Certainly, Mary Thomas' and Rochelle Searcy's children were to be the beneficiaries of the society that these impressive women were building and molding with their steady and dignified lives and efforts.


Mary Thomas' Daughter, Helmar Washington
from the Fullwood Family Collection

Mary's daughter, who she had toted along on her many trips around the country in support of beauticians and in furtherance of her own trade, grew to become a public advocate and activist in her own right. Her efforts were waged inside of the political system after being hired by the newly emerging Social Security administration which she joined in 1955 as a field representative and continued for almost 30 years, retiring as an operations supervisor. Thomas often worked closely with Sen. Jay Rockefeller, in his younger days as a legislator.

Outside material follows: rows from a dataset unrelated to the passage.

(* ===== verification/SchedDispatch.v ===== *)
(** * Entering and leaving a scheduling decision

    The parts every [_schedule_*] function of src/libs/scheduler.c shares: the
    guard, the re-insertion of the outgoing process, the dispatch of the selected
    one.  Each is refined to a function on the abstract state and shown to keep the
    scheduler's invariant. *)
From S2P Require Import Prelude.
From S2P Require Import Process.
From S2P Require Import ReadyQueue.
From S2P Require Import Scheduler.
From S2P Require Import SchedSpec.
From S2P Require Import SchedInv.
Local Open Scope Z_scope.

(** ** Insertion callbacks *)
Definition level_of (a : astate) (p : pcb_ptr) : Z :=
  default 0 (pcb ← pcb_at a p; arr_get (queue_level (core a)) (pid pcb)).
Definition a_put (callback : enqueue_callback) (p : pcb_ptr) (a : astate) : astate :=
  match callback with
  | EnqueueFifo => a_enqueue ReadyQueue p a
  | EnqueueSjf => a_enqueue_sorted ReadyQueue p a
  | EnqueueMultilevel => a_enqueue (MlQueue (level_of a p)) p a
  end.

(** The process is registered, is not the idle task and sits in no queue. *)
Definition insertable (a : astate) (p : pcb_ptr) : Prop :=
  registered a p ∧ p ≠ InitProcess ∧ unqueued a p.

Section insertion.
Context {alg : SchedAlgorithm}.
Implicit Types (a : astate) (p : pcb_ptr) (hole : option pcb_ptr).

Lemma level_of_valid hole a p :
  kinv alg hole a → registered a p →
  ∃ pcb, pcb_at a p = Some pcb ∧
    arr_get (queue_level (core a)) (pid pcb) = Some (level_of a p) ∧
    valid_queue (MlQueue (level_of a p)).
Proof.
  intros Hi Hr. destruct (registered_pcb _ _ _ Hi Hr) as (pcb & Hp & Hpid & _).
  exists pcb. split; [done|]. unfold level_of. rewrite Hp. cbn.
  pose proof (inv_levels_length _ _ _ Hi) as Hlen. unfold N_PROCESSES in *.
  destruct (proj2 (arr_get_is_Some (queue_level (core a)) (pid pcb))) as [l Hl]; [lia|].
  rewrite Hl. split; [done|]. cbn. unfold arr_get in Hl. case_decide; [|done].
  by eapply (Forall_lookup_1 _ _ _ _ (inv_levels _ _ _ Hi)).
Qed.

Lemma wp_run_enqueue hole callback p (Q : unit → kernel → Prop) s a :
  rep s a → kinv alg hole a → insertable a p →
  (∀ s', rep s' (a_put callback p a) → Q tt s') →
  wp (run_enqueue callback (Some p)) Q s.
Proof.
  intros Hr Hi (Hreg & Hne & Hun) HQ.
  destruct (registered_pcb _ _ _ Hi Hreg) as (pcb & Hp & _). destruct callback; cbn in *.
  - by eapply (wp_enqueue_process_to ReadyQueue).
  - eapply (wp_enqueue_sorted_to ReadyQueue); try done.
    apply Nat.lt_le_incl. by eapply queue_length_fuel.
  - destruct (level_of_valid _ _ _ Hi Hreg) as (pcb' & Hp' & Hl & Hq).
    unfold enqueue_multilevel. apply wp_bind, wp_ret, wp_bind.
    eapply wp_load; [done..|]. intros v. apply wp_bind.
    unfold get_queue_level. apply wp_bind, wp_gets, wp_defined.
    exists (level_of a p). rewrite (rep_field queue_level s a) by done. split; [exact Hl|].
    by eapply (wp_enqueue_process_to (MlQueue _)).
Qed.

Lemma kinv_put hole hole' a p :
  kinv alg hole a → insertable a p →
  (∀ x, hole = Some x → x = p ∨ hole' = Some x) →
  kinv alg hole' (a_put (enqueue alg) p a).
Proof.
  intros Hi (Hreg & Hne & Hun) Hh. destruct (enqueue alg) eqn:He; cbn.
  - eapply kinv_enqueue; try done. unfold scanned. by rewrite He.
  - eapply kinv_enqueue_sorted; try done. unfold scanned. by rewrite He.
  - destruct (level_of_valid _ _ _ Hi Hreg) as (_ & _ & _ & Hq).
    eapply kinv_enqueue; try done. unfold scanned. by rewrite He.
Qed.

Lemma put_core callback p a :
  core (a_put callback p a) = core (a_update p (set_state PROCESS_READY) a).
Proof. by destruct callback. Qed.
Lemma put_current callback p a : current (a_put callback p a) = current a.
Proof. unfold current. by rewrite put_core. Qed.
Lemma put_state callback p a p' :
  state_of (a_put callback p a) p' = state_of (a_update p (set_state PROCESS_READY) a) p'.
Proof. unfold state_of, pcb_at. by rewrite put_core. Qed.
Lemma put_counter callback p a p' : counter_of (a_put callback p a) p' = counter_of a p'.
Proof.
  unfold counter_of at 1, pcb_at. rewrite put_core.
  change (counter_of (a_update p (set_state PROCESS_READY) a) p' = counter_of a p').
  rewrite counter_of_update. case_decide; [|done]. unfold counter_of.
  by destruct (pcb_at a p').
Qed.
End insertion.

(** ** Entering *)
Definition settled (a : astate) : Prop := 0 ≤ counter_of a (current a).
Definition a_enter (alg : SchedAlgorithm) (a : astate) : astate :=
  a_requeue (a_put (enqueue alg)) (a_preempt 1 a).

(** What holds when a decision is requested: the invariant, with the outgoing
    process in no queue and its slice not negative. *)
Record decidable_state (alg : SchedAlgorithm) (a : astate) : Prop := {
  ds_inv : kinv alg None a;
  ds_unqueued : unqueued a (current a);
  ds_settled : settled a
}.

(** What holds while a decision picks: nobody is RUNNING but the idle task;
    [hole] has just been taken out of its queue. *)
Record picking (alg : SchedAlgorithm) (hole : option pcb_ptr) (a : astate) : Prop := {
  pk_inv : kinv alg hole a;
  pk_settled : settled a;
  pk_idle : ∀ p, registered a p → p ≠ InitProcess → state_of a p ≠ PROCESS_RUNNING
}.

Section enter.
Context {alg : SchedAlgorithm}.
Implicit Types (a : astate) (p : pcb_ptr).

Lemma preempt_state d a p : state_of (a_preempt d a) p = state_of a p.
Proof.
  unfold a_preempt. rewrite state_of_update. case_decide; [|done].
  unfold state_of. by destruct (pcb_at a p).
Qed.
Lemma preempt_counter d a p : counter_of (a_preempt d a) p = counter_of a p.
Proof.
  unfold a_preempt. rewrite counter_of_update. case_decide; [|done].
  unfold counter_of. by destruct (pcb_at a p).
Qed.
Lemma kinv_preempt hole d a : kinv alg hole a → kinv alg hole (a_preempt d a).
Proof. intros Hi. apply kinv_update; [done|auto with kernel|by left|done]. Qed.

(** The guards of [requeue_current] hold exactly for an insertable process. *)
Lemma requeue_cases a (P : astate → Prop) :
  kinv alg None a → unqueued a (current a) →
  (insertable a (current a) → state_of a (current a) = PROCESS_RUNNING →
    P (a_put (enqueue alg) (current a) a)) →
  (current a = InitProcess ∨ state_of a (current a) ≠ PROCESS_RUNNING → P a) →
  P (a_requeue (a_put (enqueue alg)) a).
Proof.
  intros Hi Hun Hput Hskip. unfold a_requeue.
  destruct (bool_decide_reflect (current a ≠ InitProcess)) as [Hne|Hne]; cbn.
  - destruct (bool_decide_reflect (state_of a (current a) = PROCESS_RUNNING)); [|auto].
    apply Hput; [|done]. split; [apply (inv_current _ _ _ Hi)|done].
  - apply Hskip. left. by destruct (decide (current a = InitProcess)).
Qed.

Lemma enter_picking a : decidable_state alg a → picking alg None (a_enter alg a).
Proof.
  intros [Hi Hun Hset]. unfold a_enter.
  pose proof (kinv_preempt None 1 a Hi) as Hi1.
  apply requeue_cases; [done|done|..]; cbn.
  - intros Hins Hst. split.
    + by eapply kinv_put.
    + unfold settled. by rewrite put_current, put_counter, preempt_counter.
    + intros p Hr Hne. rewrite put_state, state_of_update. unfold registered in Hr.
      rewrite put_core in Hr. cbn in Hr. case_decide as Heq.
      * subst p. destruct (registered_pcb _ _ _ Hi1 Hr) as (pcb & Hp & _).
        by rewrite Hp.
      * intros Hs. by apply Heq, symmetry, (inv_running _ _ _ Hi1).
  - intros Hno. split; [done| |].
    + unfold settled. by rewrite preempt_counter.
    + intros p Hr Hne Hs. apply (inv_running _ _ _ Hi1 p Hr) in Hs as Hc. subst p.
      by destruct Hno.
Qed.

Lemma enter_frame a :
  current (a_enter alg a) = current a ∧
  processes (core (a_enter alg a)) = processes (core a).
Proof.
  unfold a_enter, a_requeue. case_match; [|done]. unfold current.
  by rewrite put_core.
Qed.

Lemma wp_enter_guard (Q : unit → kernel → Prop) s a :
  rep s a → decidable_state alg a →
  (∀ s', rep s' (a_preempt 1 a) → Q tt s') → wp preempt_disable Q s.
Proof.
  intros Hr [Hi _ _] HQ.
  destruct (registered_pcb _ _ _ Hi (inv_current _ _ _ Hi)) as (pcb & Hp & _).
  by eapply wp_preempt_disable.
Qed.
Lemma wp_enter_requeue (Q : unit → kernel → Prop) s a :
  rep s (a_preempt 1 a) → decidable_state alg a →
  (∀ s', rep s' (a_enter alg a) → Q tt s') →
  wp (requeue_current (run_enqueue (enqueue alg))) Q s.
Proof.
  intros Hr [Hi Hun _] HQ.
  destruct (registered_pcb _ _ _ Hi (inv_current _ _ _ Hi)) as (pcb & Hp & _).
  pose proof (kinv_preempt None 1 a Hi) as Hi1.
  eapply (wp_requeue_current _ (a_put (enqueue alg))); [exact Hr| | |exact HQ].
  - cbn. by apply pcb_at_update_eq.
  - intros Hne _ Q' HQ'. eapply wp_run_enqueue; [done|done| |done].
    split; [apply (inv_current _ _ _ Hi1)|]. split; [done|]. exact Hun.
Qed.
Lemma wp_enter {B} (k : K B) (Q : B → kernel → Prop) s a :
  rep s a → decidable_state alg a →
  (∀ s', rep s' (a_enter alg a) → wp k Q s') →
  wp (preempt_disable;; requeue_current (run_enqueue (enqueue alg));; k) Q s.
Proof.
  intros Hr Hds HQ. apply wp_bind. eapply wp_enter_guard; [done..|]. intros s1 Hr1.
  apply wp_bind. by eapply wp_enter_requeue.
Qed.
End enter.

(** ** Leaving *)

(** ** Leaving *)
Definition a_leave (r : option pcb_ptr) (a : astate) : astate :=
  a_preempt (-1) (a_switch (default InitProcess r) a).

(** What a pick function promises: [r] has left the queues, is READY, and the
    invariant holds but for it. *)
Record chosen (alg : SchedAlgorithm) (r : option pcb_ptr) (a : astate) : Prop := {
  ch_picking : picking alg r a;
  ch_pick : ∀ p, r = Some p → insertable a p ∧ state_of a p = PROCESS_READY
}.

Section leave.
Context {alg : SchedAlgorithm}.
Implicit Types (a : astate) (p next : pcb_ptr) (r : option pcb_ptr).

Lemma switch_state next a p :
  is_Some (pcb_at a p) →
  state_of (a_switch next a) p =
  if decide (p = next) then PROCESS_RUNNING
  else if bool_decide (p = current a ∧ state_of a p = PROCESS_RUNNING) then PROCESS_READY
  else state_of a p.
Proof.
  intros [pcb Hp]. unfold state_of. rewrite switch_pcb, Hp. cbn. unfold switched.
  case_decide; [done|]. case_decide; cbn.
  - case_bool_decide; cbn; [by rewrite bool_decide_true|]. rewrite bool_decide_false; naive_solver.
  - rewrite bool_decide_false; naive_solver.
Qed.
Lemma switch_counter next a p : counter_of (a_switch next a) p = counter_of a p.
Proof.
  unfold counter_of. rewrite switch_pcb. destruct (pcb_at a p); [|done]. cbn.
  unfold switched. by repeat case_match.
Qed.
Lemma switch_current next a : current (a_switch next a) = next.
Proof. unfold a_switch. by case_decide. Qed.
Lemma switch_frame next a :
  processes (core (a_switch next a)) = processes (core a) ∧
  queue_level (core (a_switch next a)) = queue_level (core a) ∧
  queues (a_switch next a) = queues a.
Proof. unfold a_switch. by case_decide. Qed.
Lemma switched_identity next a p : keeps_identity (switched next a p).
Proof. intros pcb. unfold switched. by repeat case_match. Qed.

Lemma chosen_next r a :
  chosen alg r a → registered a (default InitProcess r) ∧ unqueued a (default InitProcess r).
Proof.
  intros H. destruct r as [p|]; cbn.
  - destruct (ch_pick _ _ _ H p) as [(? & ? & ?) _]; done.
  - split; [apply (inv_init _ _ _ (pk_inv _ _ _ (ch_picking _ _ _ H)))|]. intros q Hq Hp.
    by destruct (inv_queued _ _ _ (pk_inv _ _ _ (ch_picking _ _ _ H)) q _ Hq Hp) as (_ & ? & _).
Qed.

Lemma switch_kinv r a :
  chosen alg r a → kinv alg None (a_switch (default InitProcess r) a).
Proof.
  intros H. destruct (chosen_next _ _ H) as [Hreg Hun].
  destruct H as [[Hi Hset Hidle] Hpick]. set (n := default InitProcess r) in *.
  destruct (switch_frame n a) as (Ht & Hl & Hqs).
  assert (Hr : ∀ p, registered (a_switch n a) p ↔ registered a p)
    by (intros; unfold registered; by rewrite Ht).
  assert (Hso : ∀ p, registered a p → p ≠ n → p ≠ InitProcess →
    state_of (a_switch n a) p = state_of a p).
  { intros p Hp Hpn Hpi. destruct (registered_pcb _ _ _ Hi Hp) as (pcb & Hpcb & _).
    rewrite switch_state by eauto. rewrite decide_False, bool_decide_false by naive_solver.
    done. }
  split; rewrite ?Ht, ?Hl, ?Hqs, ?switch_current.
  - apply (inv_slots _ _ _ Hi).
  - apply (inv_levels_length _ _ _ Hi).
  - apply (inv_levels _ _ _ Hi).
  - apply Hr, (inv_init _ _ _ Hi).
  - by apply Hr.
  - intros i p Hp. destruct (inv_table _ _ _ Hi i p Hp) as (pcb & Hpcb & Hpid & Hprio).
    exists (switched n a p pcb). rewrite switch_pcb, Hpcb.
    destruct (switched_identity n a p pcb) as [-> ?]. auto.
  - intros p Hp%Hr Hne. rewrite switch_counter.
    destruct (decide (p = current a)) as [->|]; [done|]. by apply (inv_counter _ _ _ Hi).
  - intros q p Hq Hp. destruct (inv_queued _ _ _ Hi q p Hq Hp) as (? & ? & ? & ?).
    split_and!; [done|done|by apply Hr|]. rewrite Hso; try done. intros ->. by eapply Hun.
  - intros p Hp%Hr Hpi. destruct (decide (p = n)) as [->|Hpn].
    + destruct (registered_pcb _ _ _ Hi Hp) as (pcb & Hpcb & _).
      rewrite switch_state by eauto. by rewrite decide_True.
    + rewrite Hso by done. intros Hs.
      destruct (inv_ready _ _ _ Hi p Hp Hpi Hs) as [->|?]; [done|by right].
  - intros p Hp%Hr Hs. destruct (decide (p = n)) as [|Hpn]; [done|]. exfalso.
    destruct (decide (p = InitProcess)) as [->|Hpi].
    + destruct (registered_pcb _ _ _ Hi Hp) as (pcb & Hpcb & _).
      rewrite switch_state in Hs by eauto. rewrite decide_False in Hs by done.
      case_bool_decide as Hc; [done|]. apply Hc. split; [|done].
      by apply (inv_running _ _ _ Hi).
    + rewrite Hso in Hs by done. by eapply Hidle.
  - apply (inv_nodup _ _ _ Hi).
  - apply (inv_disjoint _ _ _ Hi).
Qed.

Lemma leave_decidable r a :
  chosen alg r a →
  decidable_state alg (a_leave r a) ∧ current (a_leave r a) = default InitProcess r ∧
  state_of (a_leave r a) (default InitProcess r) = PROCESS_RUNNING.
Proof.
  intros H. destruct (chosen_next _ _ H) as [Hreg Hun]. pose proof (switch_kinv _ _ H) as Hi.
  unfold a_leave. set (n := default InitProcess r) in *. split_and!.
  - split.
    + by apply kinv_preempt.
    + change (current (a_preempt (-1) (a_switch n a))) with (current (a_switch n a)).
      rewrite switch_current. intros q. unfold a_preempt. cbn.
      destruct (switch_frame n a) as (_ & _ & ->). apply Hun.
    + unfold settled.
      change (current (a_preempt (-1) (a_switch n a))) with (current (a_switch n a)).
      rewrite preempt_counter, switch_counter, switch_current.
      destruct (decide (n = current a)) as [->|]; [apply (pk_settled _ _ _ (ch_picking _ _ _ H))|].
      by apply (inv_counter _ _ _ (pk_inv _ _ _ (ch_picking _ _ _ H))).
  - apply switch_current.
  - rewrite preempt_state.
    destruct (registered_pcb _ _ _ (pk_inv _ _ _ (ch_picking _ _ _ H)) Hreg) as (pcb & Hp & _).
    rewrite switch_state by eauto. by rewrite decide_True.
Qed.

Lemma wp_leave r (Q : unit → kernel → Prop) s a :
  rep s a → chosen alg r a →
  (∀ s', rep s' (a_leave r a) → Q tt s') →
  wp (switch_to_process (default InitProcess r);; preempt_enable) Q s.
Proof.
  intros Hr H HQ. destruct (chosen_next _ _ H) as [Hreg _].
  pose proof (pk_inv _ _ _ (ch_picking _ _ _ H)) as Hi.
  destruct (registered_pcb _ _ _ Hi Hreg) as (pcb & Hp & _).
  destruct (registered_pcb _ _ _ Hi (inv_current _ _ _ Hi)) as (pcb' & Hc & _).
  apply wp_bind. eapply wp_switch_to_process; [done..|]. intros s1 Hr1.
  eapply wp_preempt_enable; [done| |done].
  rewrite switch_pcb, switch_current, Hp. done.
Qed.
End leave.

Here she is in a newspaper clip on one of her many outreach visits, working to enroll citizens (all races) to advantage them of the newly enacted provisions of the social and retirement law:



Helmar Thomas-Washington was also involved in local politics as league secretary for the Young Negro Democratic Voters League of West Virginia, seen here with her cadre of black and white male associates and legislators:



Mary Thomas, aided by the almost constant companionship of her daughter, went on to live to be 103 years-old.



I see all of those ads for wrinkle cream," she joked, "so I'm thinking I might get me some.

"I just wish - just once - that I could see all of the people I came up with," Mary said in a 1987 interview at 102 years, I wish we could talk about old times. But, they're gone."



Rochelle Searcy went back to St. Louis in 1930 and obtained another degree from Turnbo-Malone's Poro College in 'Fancy Hairdressing.'


Poro College Degree
from the Fullwood Family Collection

Rochelle continued her education as a beautician through the 1950's, enrolling in the beauty school established by Marjorie S. Joyner and Mary Bethune, the United Beauty School Owners and Teacher's Institute. She obtained two more certificate degrees in Advanced Study in Beauty Culture, Methods of Teaching, and Hair Styling; one from New York and another from Detroit, Michigan.


from the Fullwood Family Collection


from the Fullwood Family Collection

Anne Searcy married Charles Fullwood in Reading, Pa. in 1957.



She had 2 children, a boy; Ronald, and a girl; Maria, who passed away at age 48.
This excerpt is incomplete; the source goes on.